Some of the tightness in Dane’s chest eased. They weren’t pushing Colin or rushing him into giving up his humanity. Just as they wanted to keep him, he wanted to be kept. He’d been going to ask. Dane had just jumped the gun a little.

Fox rubbed a tendril of Colin’s hair between his fingers. “So brave, our lamb. We’ll give you more. We’ll give you everything.”

Colin’s brow furrowed as he stared up at Fox. “And if we aren’t mates after all?”

“We are.” The conviction in Fox’s voice was unmistakable. Dane was grateful for it, that Fox could speak for them both without any hint of doubt. It was what Colin deserved, that certainty.

“But have you ever heard of three mates before?”

“I’d never heard of vampires until I was one,” Fox answered, tugging that lock of hair gently. “Lack of precedence doesn’t mean much to me.”

“What if my mate turns out to be someone else?”

Fox’s grin was vicious. “Then we turn them to get you tethered and chain them up in our basement for eternity. I don’t care who they are—they won’t fucking touch you.”

Colin scoffed. “One: this house doesn’t have a basement. And two: you are so not doing that.” But he leaned back against the pillows again, clearly reassured by Fox’s words.

And Dane finally— finally— let go of the last of his doubts.

He didn’t give a shit what fate had to say, in the end.

This was going to work. They just… fit .

Colin, for all he claimed to have been uncertain, lost in his own life, had a self-assuredness, an easy acceptance of them that soothed Dane’s insecurities.

And where Colin might falter, Fox was there, strong enough to steady them both.

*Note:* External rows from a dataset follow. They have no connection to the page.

Definition mux_HandleFunc (mux : ptr) (pattern : string) (h : HandlerFunc)
    (w : World) : Outcome unit :=
  match mux with
  | Some l =>
      match muxes w !! l with
      | Some m =>
          match register m pattern h with
          | Some m' => Ok tt (with_muxes (<[l := m']> (muxes w)) w)
          | None => Panic "http: invalid pattern or multiple registrations"
          end
      | None => nil_deref
      end
  | None => nil_deref
  end.

Definition http_HandleFunc (pattern : string) (h : HandlerFunc) (w : World)
  : Outcome unit :=
  match register (DefaultServeMux w) pattern h with
  | Some m' => Ok tt (with_DefaultServeMux m' w)
  | None => Panic "http: invalid pattern or multiple registrations"
  end.

(** [Server.Serve] tracks its listener unless the server is shutting down. *)
Definition track_listener (srv : ptr) (ln : option Listener) (w : World)
  : Outcome bool :=
  match deref (httpServers w) srv, ln with
  | Some s, Some l =>
      if inShutdown s then Ok false w
      else
        match store_http srv (set_listeners (l :: listeners s)) w with
        | Some w' => Ok true w'
        | None => nil_deref
        end
  | _, _ => nil_deref
  end.

(** The accept loop of [Server.Serve] ends with [ErrServerClosed] once the
    server is shutting down, and with the error of a failed accept when
    there is one; until then it serves, and does not return. *)
Definition accept_loop (srv : ptr) (w : World) : Outcome (option error) :=
  match deref (httpServers w) srv with
  | Some s =>
      if inShutdown s then Ok (Some ErrServerClosed) w
      else
        match acceptErr s with
        | Some e => Ok (Some e) w
        | None => Blocked
        end
  | None => nil_deref
  end.

Definition release_all (lns : list Listener) (busy : list (string * string))
  : list (string * string) :=
  fold_right (fun l b => release (listener_addr l) b) busy lns.

(** [Server.Shutdown] first marks the server as shutting down and closes
    its listeners, which frees their addresses; the error of that closing is
    kept for later. *)
Definition begin_shutdown (srv : ptr) (w : World) : Outcome (option error) :=
  match deref (httpServers w) srv,
        store_http srv (fun s => set_listeners [] (set_inShutdown true s)) w
  with
  | Some s, Some w' =>
      Ok (closeErr s)
         (with_netBusy (release_all (listeners s) (netBusy w')) w')
  | _, _ => nil_deref
  end.

(** Then it waits: nil once the connections are idle, the error of the
    context when the context is done first; with neither ever happening it
    does not return. *)
Definition await_idle (srv : ptr) (ctx : Context) (w : World)
  : Outcome (option error) :=
  match deref (httpServers w) srv with
  | Some s =>
      match drain s, ctx_done ctx with
      | Some i, Some d => if (i <=? d)%nat then Ok None w else Ok (ctx_Err ctx) w
      | Some _, None => Ok None w
      | None, Some _ => Ok (ctx_Err ctx) w
      | None, None => Blocked
      end
  | None => nil_deref
  end.
(** * Chart configuration and aggregation pipeline of the aviation safety dashboard

    A shallow embedding of [dashboard_streamlit.py]: two of the preprocessing
    steps of [load_data], the field catalogues, [prepare_chart_data],
    [generate_chart], [render_chart_builder], [render_custom_charts] and the
    filters of [main], followed by the properties of the pipeline.

    Python dictionaries are objects in a store, so that the in-place update
    done by [prepare_chart_data] and the [.copy()] of its caller are visible.
    Data frames are never updated in place by the chart pipeline and are
    plain values. *)

From Stdlib Require Import QArith Qcanon.
From stdpp Require Import gmap strings list sorting numbers.

Local Open Scope string_scope.

(** ** Cells and data frames *)

(** A cell of a data frame: a string, a number or the missing value (NaN).
    Numbers are exact rationals in canonical form, so that two cells hold the
    same number exactly when they are equal. *)
Inductive cell :=
  | CStr (s : string)
  | CNum (q : Qc)
  | CNaN.

#[global] Instance cell_eq_dec : EqDecision cell.
Proof. solve_decision. Defined.

(** [Series.notna] on one cell. *)
Definition notna (c : cell) : bool :=
  match c with CNaN => false | _ => true end.

Definition is_num (c : cell) : bool :=
  match c with CStr _ => false | _ => true end.

(** The order in which group keys are listed: numbers by value, strings
    lexicographically, numbers before strings. *)
Definition cell_leb (a b : cell) : bool :=
  match a, b with
  | CNum p, CNum q => bool_decide (p ≤ q)%Qc
  | CNum _, _ => true
  | CStr _, CNum _ => false
  | CStr s, CStr t => String.leb s t
  | CStr _, CNaN => true
  | CNaN, CNaN => true
  | CNaN, _ => false
  end.

Definition cell_le (a b : cell) : Prop := cell_leb a b = true.

#[global] Instance cell_le_dec : RelDecision cell_le.
Proof. intros a b. unfold cell_le. apply _. Defined.

(** A row maps column names to cells; a data frame is its column index and
    its rows, in order. *)
Abbreviation row := (gmap string cell).

Record DataFrame := mkDF {
  columns : list string;
  rows : list row
}.

#[global] Instance DataFrame_eq_dec : EqDecision DataFrame.
Proof. solve_decision. Defined.

(** [len(df)] *)
Definition len (df : DataFrame) : nat := length (rows df).

(** The cell of a row under a column; a cell that is not stored is missing. *)
Definition cell_at (x : string) (r : row) : cell := default CNaN (r !! x).

(** [df[x]] as the list of its cells. *)
Definition column (x : string) (df : DataFrame) : list cell :=
  map (cell_at x) (rows df).

(** ** Python values, exceptions and the store *)

Inductive pyval :=
  | PyNone
  | PyStr (s : string).

#[global] Instance pyval_eq_dec : EqDecision pyval.
Proof. solve_decision. Defined.

(** Truth value of [config.get(k)]: [None] and the empty string are false. *)
Definition truthy (v : pyval) : bool :=
  match v with
  | PyNone => false
  | PyStr s => negb (String.eqb s "")
  end.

He always had been, but for years—for far too many years—Dane had been too stubborn to let him.

God, he fucking loved him. A wave of it washed over Dane, and Fox clearly felt it, turning to him, for once without a smirk or scowl on his face. He was open, unguarded, letting Dane see every bit of his love returned in full force.

Dane’s brother. His soul.

Colin waved at them, apparently impatient with their sentimental moment. “Okay, get to it. My arm hurts like a bitch, and I’d like to be unconscious now.”

“You know how it works?” Dane asked him, stepping closer.

“Jay told me once.”

Right. Colin’s vampire bestie. It was almost funny to think of their jealousy toward him now, the strange little guy so clearly smitten with his own mate. And then Dane remembered that Jay had gotten to taste Colin’s blood first, and the jealousy made perfect fucking sense.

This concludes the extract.